My father has a much better story. He was driving home from work one day when his car was hit and completely totaled – we’re talking everything forward of the actual passenger compartment was a mess of twisted metal, if it was still present at all. (Dad walked away with a bruise on the bridge of his nose. Seriously. He didn’t even need a bandaid.) The insurance company had no trouble believing that the guy who hit him had run a red light at full speed, inasmuch as Dad’s account was corroborated by a number of police officers who had been outside taking a break from their work at Phoenix PD headquarters, about fifty feet away on the other side of the intersection. :smiley:

Accidents we’ve not been involved in you mean?
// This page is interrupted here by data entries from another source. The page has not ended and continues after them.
Lemma pass_create_round : keeps pass_is (create_round cwd argv0) outcome_ok.
Proof.
  unfold create_round. eapply keeps_bind; [unfold ask_create_identity; keeps_tac|]. intros [t|] _.
  2: { apply pass_say_then; [unfold _cancel_or_quit; keeps_tac|done]. }
  apply keeps_if.
  { eapply keeps_bind; [apply pass_import|]. intros [pw|] _; [|by apply keeps_ret].
    apply pass_open_or. intros e. apply pass_say_then; [apply pass_error|done]. }
  apply keeps_if; [apply pass_say_then; [apply pass_error|done]|].
  destruct t as [|pw [|screen [|]]]; try apply keeps_raise.
  apply keeps_try; [|intros e; apply pass_say_then; [apply pass_error|done]].
  eapply keeps_bind; [apply pass_um_io|]. intros _ _.
  eapply keeps_bind; [apply session_opened|]. intros o Ho. by apply keeps_ret.
Qed.
Lemma pass_unlock_round : keeps pass_is unlock_round outcome_ok.
Proof.
  unfold unlock_round. eapply keeps_bind; [unfold ask_passphrase; keeps_tac|]. intros [pw|] _.
  2: { apply pass_say_then; [unfold _cancel_or_quit; keeps_tac|done]. }
  apply pass_open_or. intros e. destruct (is_value_error e); (apply pass_say_then; [apply pass_error|done]).
Qed.
Lemma pass_rounds n round :
  keeps pass_is round outcome_ok → keeps pass_is (rounds_of n round) answer_ok.
Proof.
  intros Hround. induction n as [|n IH]; cbn [rounds_of]; [by apply keeps_ret|].
  eapply keeps_bind; [exact Hround|]. intros [pw o| |] Ho; [by apply keeps_ret|done|by apply keeps_ret].
Qed.

Definition kept_ok (k : kept_pass) : Prop :=
  match k with KeptOpens pw o => opened_by pw o | KeptUnreachable pw => p = Some pw | KeptAsk => True end.
Lemma pass_try_kept : keeps pass_is try_kept kept_ok.
Proof.
  unfold try_kept. eapply keeps_bind; [apply (keeps_gets _ _ (λ k, k = p)); by intros s Hs|]. intros k Hk.
  destruct k as [pw|]; [|by apply keeps_ret]. apply keeps_if; [by apply keeps_ret|].
  apply keeps_try.
  - eapply keeps_bind; [apply session_opened|]. intros o Ho. by apply keeps_ret.
  - intros e. apply keeps_if; [by apply keeps_ret|]. apply pass_say_then; [apply pass_um_log|done].
Qed.
End Kept.

Lemma um_log_run l s : ∃ w, um_log l s = (Ok tt, set_machine (st_sup s) (set_world w (st_os s)) s).
Proof.
  unfold um_log, um_sup, say, on_os, om_world. pose proof (log_fn_returns l (o_world (st_os s))) as H.
  destruct (app_logger l (o_world (st_os s))) as [[[]|e] w]; [by exists w|]. by destruct (H e).
Qed.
I remember my own rear end shunt, hearing squealing tyres and seeing a bright yellow Ford Focus barrelling towards me, not something that’s easy to miss in the rear view mirror :rolleyes:

Way too many.

The most memorable and grossest was when I was riding a motorcycle in Vietnam, behind a truck. The scooter to my right had two guys on it, no helmets. The truck didn’t have brake lights. It stopped, and I managed to stop my bike with my helmet about an inch from its rear bumper. The scooter wasn’t so fortunate, and the two guys went under the back of the truck. The tuck’s bumper scalped the driver. The driver’s head went back into the passenger’s face and knocked him out. The driver rolled around a bit as we tried to help him, then realised his scalp was hanging over the front of his face, and stuck it back on again. The passenger eventually came round, and they got back on the scooter and rode off! The passers-by were more interested in a westerner on a motorcycle than they were in the injured guys.

I saw the aftermath of about 7 other wrecks in Vietnam, many of them with fatalities. They drive like assholes over there.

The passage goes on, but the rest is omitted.